Tony Hagen is senior managing editor for The Center for Biosimilars®.
The FDA has approved a multidose vial of Samsung Bioepis’ trastuzumab biosimilar Ontruzant, which was first approved as a 150-mg single-dose vial in January 2019 and has yet to reach the US market in either form.
The FDA has approved a 420-mg multidose vial of Samsung Bioepis’ trastuzumab biosimilar Ontruzant, which is yet to be launched in the United States.
Ontruzant is indicated for the adjuvant treatment of HER2-overexpressing breast cancer, metastatic breast cancer, and metastatic gastric cancer or gastroesophageal junction adenocarcinoma in patients who have not received prior treatment for metastatic disease.
The biosimilar was first approved as a 150-mg single-dose vial by the FDA in January 2019 across all indications for the reference product, Herceptin.
In the United States, Ontruzant, when launched, would compete with 4 other trastuzumab biosimilars, Herzuma, Trazimera, Ogivri, Kanjinti, as well as Herceptin. Herzuma was launched this month; Trazimera in February 2020; Ogivri in December 2019; and Kanjinti, the first biosimilar trastuzumab to launch, in July 2019.

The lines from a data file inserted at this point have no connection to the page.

(** The environment [env] for another version of Kubernetes. *)
Definition withVersion {URL Hash FileAsset}
    (env : wellknownassets.Env URL Hash FileAsset) (isGTE : string → bool)
    : wellknownassets.Env URL Hash FileAsset :=
  {| wellknownassets.Getenv := wellknownassets.Getenv env;
     wellknownassets.KubernetesVersion_IsGTE := isGTE;
     wellknownassets.RemapFile_resp := wellknownassets.RemapFile_resp env |}.

(** ** The options of the scheduler

    An environment for the samples: [Image] fails, and the control plane
    runs a version lower than 1.31 and not lower than 1.27. *)
Definition samples_scheduler_env : kubescheduler.Env :=
  {| kubescheduler.Image_resp := λ _ _ _, Err (External "no asset");
     kubescheduler.ControlPlaneKubernetesVersion_IsLT := λ version,
       String.eqb version "1.31" |}.

(** A scheduler on AWS with an image and one feature gate switched off. *)
Definition samples_scheduler_spec : kubescheduler.ClusterSpec :=
  {| kubescheduler.KubeScheduler :=
       Some {| kubescheduler.LogLevel := 0;
               kubescheduler.Image := "registry.k8s.io/kube-scheduler:v1.30.2";
               kubescheduler.LeaderElection := None;
               kubescheduler.FeatureGates :=
                 Some {[ "InTreePluginAWSUnregister" := "false" ]} |};
     kubescheduler.CloudProvider_AWS := true |}.

(** ** Empty changes objects

    Modelled from the spec: by section 3 a field of the changes object is
    present only if actual and expected differ on it; the changes object is
    empty when no field is present, that is when every pointer, slice and
    map of it is nil and its lifecycle is the zero value. *)
Definition Disk_changesEmpty (changes : azuretasks.Disk.t) : bool :=
  (if azuretasks.Disk.Name changes is None then true else false)
  && String.eqb (azuretasks.Disk.Lifecycle changes) ""
  && (if azuretasks.Disk.ResourceGroup changes is None then true else false)
  && (if azuretasks.Disk.SizeGB changes is None then true else false)
  && (if azuretasks.Disk.Tags changes is None then true else false)
  && (if azuretasks.Disk.VolumeType changes is None then true else false)
  && (if azuretasks.Disk.Zones changes is None then true else false).

(** Modelled from the spec: see [Disk_changesEmpty]. *)
Definition LBListener_changesEmpty (changes : openstacktasks.LBListener.t) : bool :=
  (if openstacktasks.LBListener.ID changes is None then true else false)
  && (if openstacktasks.LBListener.Name changes is None then true else false)
  && (if openstacktasks.LBListener.Port changes is None then true else false)
  && (if openstacktasks.LBListener.Pool changes is None then true else false)
  && String.eqb (openstacktasks.LBListener.Lifecycle changes) ""
  && (if openstacktasks.LBListener.AllowedCIDRs changes is None then true else false).

(** ** Strings and their runes

    [reencoded s] is the string that the runes of [s] encode, which Go
    writes string([]rune(s)): the string [s] in which each byte that
    begins no valid encoding is replaced by the encoding of
    [utf8.RuneError]. *)
Definition reencoded (s : list Z) : list Z :=
  dump.rangeString (length s) s ≫= dump.utf8_EncodeRune.

(** [utf8.ValidString], in at most [fuel] steps: no step of the decoding
    of the string meets bytes that are no valid encoding. *)
Fixpoint validFrom (fuel : nat) (s : list Z) : bool :=
  match fuel, s with
  | S fuel, _ :: _ =>
      let '(r, size) := dump.utf8_DecodeRune s in
      negb ((r =? dump.utf8_RuneError)%Z && (size =? 1))
      && validFrom fuel (drop size s)
  | _, _ => true
  end.

Definition utf8_ValidString (s : list Z) : bool := validFrom (length s) s.

(** * Properties *)

(** ** Validation *)

Lemma Subnet_CheckChanges_existing a e changes :
  openstacktasks.Subnet.CheckChanges (Some a) e changes
  = fi.CannotChangeField <$> head (Subnet_flaggedImmutable changes).
Proof.
  unfold openstacktasks.Subnet.CheckChanges, Subnet_flaggedImmutable, flag.
  destruct (openstacktasks.Subnet.Name changes),
    (openstacktasks.Subnet.Network changes),
    (openstacktasks.Subnet.CIDR changes); reflexivity.
Qed.

Lemma LBListener_CheckChanges_existing a e changes :
  openstacktasks.LBListener.CheckChanges (Some a) e changes
  = fi.CannotChangeField <$> head (LBListener_flaggedImmutable changes).
Proof.
  unfold openstacktasks.LBListener.CheckChanges, LBListener_flaggedImmutable, flag.
  destruct (openstacktasks.LBListener.ID changes),
    (openstacktasks.LBListener.Name changes); reflexivity.
Qed.

Lemma Subnet_CheckChanges_create e changes :
  openstacktasks.Subnet.CheckChanges None e changes
  = fi.RequiredField <$> head (Subnet_missingRequired e).
Proof.
  unfold openstacktasks.Subnet.CheckChanges, Subnet_missingRequired, missing.
  destruct (openstacktasks.Subnet.Name e), (openstacktasks.Subnet.Network e),
    (openstacktasks.Subnet.CIDR e); reflexivity.
Qed.

Lemma Disk_CheckChanges_create e changes :
  azuretasks.Disk.CheckChanges None e changes
  = fi.RequiredField <$> head (Disk_missingRequired e).
Proof.
  unfold azuretasks.Disk.CheckChanges, Disk_missingRequired, missing.
  destruct (azuretasks.Disk.Name e); reflexivity.
Qed.

Lemma validateThenRender_rejects {Ev T R}
    (check : option T → T → T → option error)
    (render : option T → T → T → M Ev R) a e changes err h :
  check a e changes = Some err →
  engine.validateThenRender check render a e changes h = (Returns (inl err), h).
Proof. intros H. unfold engine.validateThenRender. rewrite H. reflexivity. Qed.

Lemma head_nonempty {A} (l : list A) : l ≠ [] → ∃ x, head l = Some x ∧ x ∈ l.
Proof. destruct l as [|x l]; [done|]. intros _. exists x. split; [done|]. left. Qed.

Amgen reported fourth quarter 2019 US revenues of $79 million for Kanjinti, up from $39 million in the previous quarter. The product launched at a 15% discount to Roche-Genentech’s Herceptin, which has annual sales of roughly $7 billion and costs about $70,000 for a full course of treatment.
In tandem with the Ontruzant announcement, Samsung Bioepis said the biosimilar will be marketed and distributed in the United States by Merck, which intends to spin off products from its biosimilars business, including Ontruzant, into a new independent, publicly traded company. This spinoff is expected to occur in the first half of 2021, and until that time Merck will handle the commercialization of Ontruzant.
The European Commission approved Ontruzant 150 mg in November 2017. The 420-mg vial was approved for sales by the European Medicines Agency in March 2019.